La manipulación de la expresión génica in vivo durante el desarrollo embrionario es el método de elección al analizar el papel de los genes individuales durante el desarrollo de mamíferos. En la electroporación del útero es una técnica clave para la manipulación de la expresión génica en el cerebro de mamífero embrionario in vivo. Aquí se presenta un protocolo para la electroporación del útero del neocórtex embrionario de hurones, un pequeño carnívoro. El hurón se está utilizando cada vez más como modelo para el desarrollo de neocórtex, ya que su neocórtex exhibe una serie de características anatómicas, histológicas, celulares y moleculares que también están presentes en primates humanos y no humanos, pero ausentes en modelos de roedores, como el ratón o la rata. En la electroporación del útero se realizó en el día embrionario (E) 33, una etapa de midneurogénesis en hurones. En la electroporación del útero se dirige a las células progenitoras neuronales que recubren los ventrículos laterales del cerebro. Durante la neurogénesis, estas células progenitoras dan lugar a todos los demás tipos de células neuronales. Este trabajo muestra resultados representativos y análisis en E37, día postnatal (P) 1 y P16, correspondientes a 4, 9 y 24 días después en electroporación del útero, respectivamente. En etapas anteriores, la progenie de las células dirigidas consiste principalmente en varios subtipos de progenitores neuronales, mientras que en etapas posteriores la mayoría de las células etiquetadas son neuronas postmitoticas. Así, en la electroporación del útero permite el estudio del efecto de la manipulación genética en las características celulares y moleculares de varios tipos de células neuronales. A través de su efecto en varias poblaciones celulares, en la electroporación del útero también se puede utilizar para la manipulación de características histológicas y anatómicas del neocórtex hurón. Es importante destacar que todos estos efectos son agudos y se realizan con una especificidad espaciotemporal determinada por el usuario.

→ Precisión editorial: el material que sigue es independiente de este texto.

(** ** X9: the registration table *)

(** X9. Every row of gMethods carries a well-formed method descriptor that
    decodes to the parameter and result types of the C function the row
    points to; the four method names are pairwise different, the four rows
    point to four different functions, and registration passes the whole
    table with its length 4 under the class
    com/android/server/connectivity/ClatCoordinator. *)
Theorem gMethods_signatures_match_prototypes :
  Forall (fun m => android.method_descriptor (android.signature m)
                   = Some (android.prototype (android.fnPtr m))) android.gMethods ∧
  NoDup (android.name <$> android.gMethods) ∧
  NoDup (android.fnPtr <$> android.gMethods) ∧
  ∀ jniRegisterNativeMethods,
    android.register_android_server_connectivity_ClatCoordinator jniRegisterNativeMethods
    = jniRegisterNativeMethods "com/android/server/connectivity/ClatCoordinator"
        android.gMethods 4%nat.
Proof.
  split; [repeat constructor|]. split; [|split; [|done]].
  - cbn [fmap list_fmap android.gMethods android.name].
    repeat (apply NoDup_cons_2;
            [rewrite ?not_elem_of_cons; repeat split;
             try discriminate; apply not_elem_of_nil|]).
    apply NoDup_nil_2.
  - cbn [fmap list_fmap android.gMethods android.fnPtr].
    repeat (apply NoDup_cons_2;
            [rewrite ?not_elem_of_cons; repeat split;
             try discriminate; apply not_elem_of_nil|]).
    apply NoDup_nil_2.
Qed.

(** ** X10: from the selector to the generator *)

(** X10. The text selectIpv4Address returns is always accepted as the IPv4
    argument of generateIpv6Address: with a well-formed base address, a
    32-bit pick other than INADDR_NONE, a non-null interface name and a
    well-formed prefix, the generator is called with exactly the address the
    selector picked. *)
Theorem selected_address_reaches_generator
    (sel : Z → Z → Z) (gen : string → Z → Z → Z * Z)
    (v4addr iface prefix64Str : string) (prefixlen ip nat64Prefix : Z) (st : state) :
  inet_pton AF_INET v4addr = Some ip →
  0 <= sel ip prefixlen < 2 ^ 32 →
  sel ip prefixlen ≠ INADDR_NONE →
  inet_pton AF_INET6 prefix64Str = Some nat64Prefix →
  let '(r1, st1) :=
    android.com_android_server_connectivity_ClatCoordinator_selectIpv4Address
      sel v4addr prefixlen st in
  ∃ text, r1 = Some text ∧
    let '(r2, st2) :=
      android.com_android_server_connectivity_ClatCoordinator_generateIpv6Address
        gen (Some iface) text prefix64Str st1 in
    ∃ rest,
      trace st2 = trace st ++
        EvSelectIpv4 ip prefixlen ::
        EvGenerateIpv6 iface (sel ip prefixlen) nat64Prefix :: rest.
Proof.
  intros Hip Hrange Hne Hprefix. rewrite open_select_run, Hip. cbv zeta.
  destruct (Z.eqb_spec (sel ip prefixlen) INADDR_NONE); [done|].
  eexists. split; [reflexivity|].
  rewrite open_generate_run, (inet_pton4_ntop4 _ Hrange), Hprefix. cbv zeta.
  destruct (fst (gen iface (sel ip prefixlen) nat64Prefix) =? 0); unfold_state.
  - exists []. by rewrite <- (assoc_L (++)).
  - eexists. by rewrite <- !(assoc_L (++)).
Qed.

Lemma selected_address_reaches_generator_witness :
  let '(r1, st1) :=
    android.com_android_server_connectivity_ClatCoordinator_selectIpv4Address
      fixed_select "192.0.0.1" 29 initial_state in
  ∃ text, r1 = Some text ∧
    let '(r2, st2) :=
      android.com_android_server_connectivity_ClatCoordinator_generateIpv6Address
        failing_generate (Some "v4-wlan0") text "64:ff9b::" st1 in
    ∃ rest,
      trace st2 = trace initial_state ++
        EvSelectIpv4 3221225473 29 ::
        EvGenerateIpv6 "v4-wlan0" (fixed_select 3221225473 29)
          524413980667603649783483181312245760 :: rest.
Proof.
  apply (selected_address_reaches_generator fixed_select failing_generate
           "192.0.0.1" "v4-wlan0" "64:ff9b::" 29 3221225473
           524413980667603649783483181312245760 initial_state).
  - vm_compute. reflexivity.
  - unfold fixed_select. change (2 ^ 32) with 4294967296. lia.
  - discriminate.
  - vm_compute. reflexivity.
Defined.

El neocórtex es la lámina exterior del cerebrum mamífero y el asiento de las funciones cognitivas superiores1,2,3,4,5. Con el fin de lograr una manipulación genética aguda en el neocórtex de mamíferos in vivo durante el desarrollo embrionario, se han explorado dos métodos diferentes: infección viral6 y electroporación del útero7. Ambos métodos permiten la focalización eficiente de las células neocorticales, pero sufren de algunas limitaciones. La principal ventaja de la electroporación del útero en comparación con la infección viral es la capacidad de lograr la especificidad espacial dentro del neocórtex, que se logra mediante la regulación de la dirección del campo eléctrico.

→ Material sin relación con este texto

(** * spmf-py: the SPMF wrapper class [Spmf] of [spmf/__init__.py]

    A shallow embedding of the class and of the Python built-ins it calls,
    followed by the properties of its input encoder, output decoder,
    constructor and command line.

    Text is modelled as [string]: sequences of characters with code points
    below 256; a [bytes] object is the [string] of its bytes, and the text
    decoded from the engine's output is the list of its code points.
    Python integers are [Z].  Exceptions are values of [exn];
    a computation that may raise returns a [result].  Methods that touch the
    file system take the [world] and return the new one; [parse_output]
    returns the object as it is left, also when it raises.

    A data frame is modelled as the list of its rows.

    Outside the model: characters above code point 255 in files, the
    interpreter's limit on the length of integer literals, [float] extra
    arguments, the CSV export, the bytes of a pickle, what [print] does
    with the engine's output, and what the operating system and the codec
    can refuse when a file is opened, read or created: the files of a
    [world] are regular files that hold text. *)

From Stdlib Require Import Bool Arith ZArith Lia List Ascii String.
From Stdlib Require Import DecimalString DecimalZ DecimalPos.
Import ListNotations.

Local Open Scope list_scope.
Local Open Scope string_scope.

Dado que la electroporación se demostró por primera vez para facilitar la entrada de ADN en las células in vitro8, se ha aplicado para entregar ADN en varios vertebrados in vivo. En la neurociencia del desarrollo, en la electroporación del útero del neocórtex del ratón se notificó por primera vez en 20019,10. Este método consiste en una inyección de la mezcla de ADN en el ventrículo lateral del cerebro embrionario y posterior aplicación del campo eléctrico utilizando electrodos de pinza, lo que permite la precisión espacial7,,11. En el útero la electroporación se ha aplicado desde entonces para entregar ácidos nucleicos con el fin de manipular la expresión de genes endógenos o ectópicamente añadidos en el neocórtex del ratón. Recientemente se han realizado importantes progresos al aplicar la metodología de edición del genoma mediado por CRISPR/Cas9 a través de la electroporación del útero en el neocórtex del ratón para realizar (1) la alteración del gen en las neuronas postmitóticas12,,13 y las células progenitoras neuronales14y (2) el genoma15 y la edición del epigenoma16.

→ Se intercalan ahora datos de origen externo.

(** * contented: session lifecycle and YouTube API gateway

    A shallow embedding of [src/lib/oauth.ts], [src/lib/youtube-api.ts],
    [src/lib/auth-middleware.ts], the routes [src/routes/api/auth/login.ts],
    [src/routes/api/auth/callback.ts] and [src/routes/api/auth/logout.ts],
    and the usage route ([src/unnamed/part_008]), followed by the
    properties of the specification that concern them and by further
    properties of the same code.

    Conventions of the embedding:
    - instants ([Date], [Date.now()]) are milliseconds since the epoch, in [Z];
    - JavaScript numbers that the code only uses as integers are in [Z];
    - strings are byte strings (the UTF-8 encoding of the JavaScript string),
      which is what [TextEncoder.encode] hands to [hashToken];
    - an [async] method is a computation in the monad [M]: it reads and
      writes the world (durable store, clock, log of outbound HTTP calls)
      and either returns a value or throws a JavaScript error;
    - the runtime is part of the world: Deno KV is a finite map whose
      entries may carry an expiry instant.  Deno KV stops returning an
      entry at some instant from its expiry on; the embedding stops at
      that very instant, and what is stated of the cache past its time to
      live is stated for every later removal as well ([kept]).  The operations
      of the store take no time and do not fail, so a [catch] that only
      guards store operations has nothing to catch; [fetch] is answered by
      the remote services, which may depend on the request and on how many
      calls came before, and takes time;
    - a handler runs without interruption from one [await] to the next.
      The embedding runs a method, and each lookup of a [Promise.all], to
      its end before the next one starts; where the order matters, the
      method is cut at its [await] ([callback_read], [usageRead]) and the
      two runs are interleaved;
    - replies have the TypeScript type the code casts them to. *)

From Stdlib Require Import ZArith Lia Ascii String.
From stdpp Require Import gmap strings list fin_maps pretty sorting.

Local Open Scope Z_scope.

(** ** JSON payloads and HTTP *)

(** The items of an upstream response are never inspected by the gateway;
    they are carried as JSON values. *)
#[warnings="-register-all"]
Inductive json : Type :=
  | JNull
  | JBool (b : bool)
  | JNum (n : Z)
  | JStr (s : string)
  | JArr (l : list json)
  | JObj (fields : list (string * json)).

Record PageInfo := { totalResults : Z; resultsPerPage : Z }.

(** [SubscriptionResponse], [VideoResponse] and [VideoDetailsResponse] are
    the same object at run time: a list of items, with an optional
    continuation token and page information. *)
Record ApiResponse := {
  items : list json;
  nextPageToken : option string;
  pageInfo : option PageInfo
}.

(** [TokenResponse]; [refresh_token] may be missing from a refresh reply. *)
Record TokenJson := {
  access_token : string;
  tj_refresh_token : option string;
  expires_in : Z;
  token_type : string;
  scope : string
}.

Record TokenResponse := {
  tr_access_token : string;
  tr_refresh_token : string;
  tr_expires_in : Z;
  tr_token_type : string;
  tr_scope : string
}.

(** What [response.json()] yields, as far as the code looks at it. *)
Inductive Parsed : Type :=
  | PInvalid                                                   (* not JSON *)
  | PApi (d : ApiResponse)
  | PApiError (code : option string) (reason : option string) (* error.code, error.errors[0].reason *)
  | PTokens (t : TokenJson)
  | PUserInfo (id : string).

Record HttpResponse := {
  status : Z;
  statusText : string;
  text : string;
  parsed : Parsed
}.

Definition ok (r : HttpResponse) : bool := (200 <=? status r) && (status r <=? 299).

Record HttpRequest := {
  method : string;
  url : string;
  query : list (string * string);   (* URLSearchParams of the URL *)
  bearer : option string;           (* Authorization: Bearer ... *)
  form : list (string * string)     (* URLSearchParams of the body *)
}.

(** A [fetch] either rejects (network failure) or resolves with a response;
    it takes [took] milliseconds. *)
Inductive NetReply : Type :=
  | NetFail (msg : string)
  | NetOk (r : HttpResponse).

Record Exchange := { reply : NetReply; took : Z }.

(** ** JavaScript errors *)

(** [Error], with the optional fields of [YouTubeAPIError]. *)
Record JsError := {
  message : string;
  err_status : option Z;
  err_code : option string;
  quotaExceeded : bool
}.

Definition Error (msg : string) : JsError :=
  {| message := msg; err_status := None; err_code := None; quotaExceeded := false |}.

(** ** The durable key-value store

    Deno KV keys are arrays; the first component names the kind of record
    and the code casts the value accordingly.  Each kind is a map of its
    own here: [kv.get(["sessions", id])] reads [sessions] at [id]. *)

Record UserSession := {
  id : string;
  userId : string;
  accessToken : string;
  refreshToken : string;
  tokenExpiresAt : Z;
  createdAt : Z;
  lastAccessed : Z
}.

Record StateData := { st_createdAt : Z; used : bool }.

Record CacheEntry := { data : ApiResponse; cachedAt : Z; expiresAt : Z }.

Record RateLimitInfo := { quotaUsed : Z; resetTime : Z; requestCount : Z }.

(** A stored value with the instant at which [expireIn] makes it vanish. *)
Record Entry (V : Type) := { value : V; expireAt : option Z }.
Arguments value {V} _.
Arguments expireAt {V} _.

Record Kv := {
  sessions : gmap string (Entry UserSession);
  user_sessions : gmap string (Entry string);
  oauth_states : gmap string (Entry StateData);
  youtube_cache : gmap string (Entry CacheEntry);
  rate_limit : gmap string (Entry RateLimitInfo);
  api_usage : gmap string (Entry RateLimitInfo)
}.

Definition kv_empty : Kv :=
  {| sessions := ∅; user_sessions := ∅; oauth_states := ∅;
     youtube_cache := ∅; rate_limit := ∅; api_usage := ∅ |}.

Definition live {V} (e : Entry V) (now : Z) : bool :=
  match expireAt e with
  | Some t => now <? t
  | None => true
  end.

(** [kv.get(key)] at instant [now]: the value, unless absent or expired. *)
Definition kv_get {V} (m : gmap string (Entry V)) (key : string) (now : Z) : option V :=
  match m !! key with
  | Some e => if live e now then Some (value e) else None
  | None => None
  end.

Muy poco después del primer informe en ratón, en electroporación del útero se aplicó a la rata embrionaria neocórtex17,18. Los no roedores siguieron siendo un desafío hasta que se notificó la primera electroporación del útero de hurones, un pequeño carnívoro, en 201219,,20. Desde entonces, en la electroporación del útero de hurones se ha aplicado para estudiar los mecanismos del desarrollo de neocortex mediante el etiquetado de progenitores neuronales y neuronas20,,21,22,23, manipulando la expresión de genes endógenos, incluyendo el uso de la tecnología CRISPR/Cas924,y mediante la entrega de genes ectópicos21,,22,,25, incluyendo genes específicos para el ser humano26. Además, en la electroporación del útero de hurones se ha utilizado para abordar las características del desarrollo del neocórtex humano en condiciones patológicas27,,28.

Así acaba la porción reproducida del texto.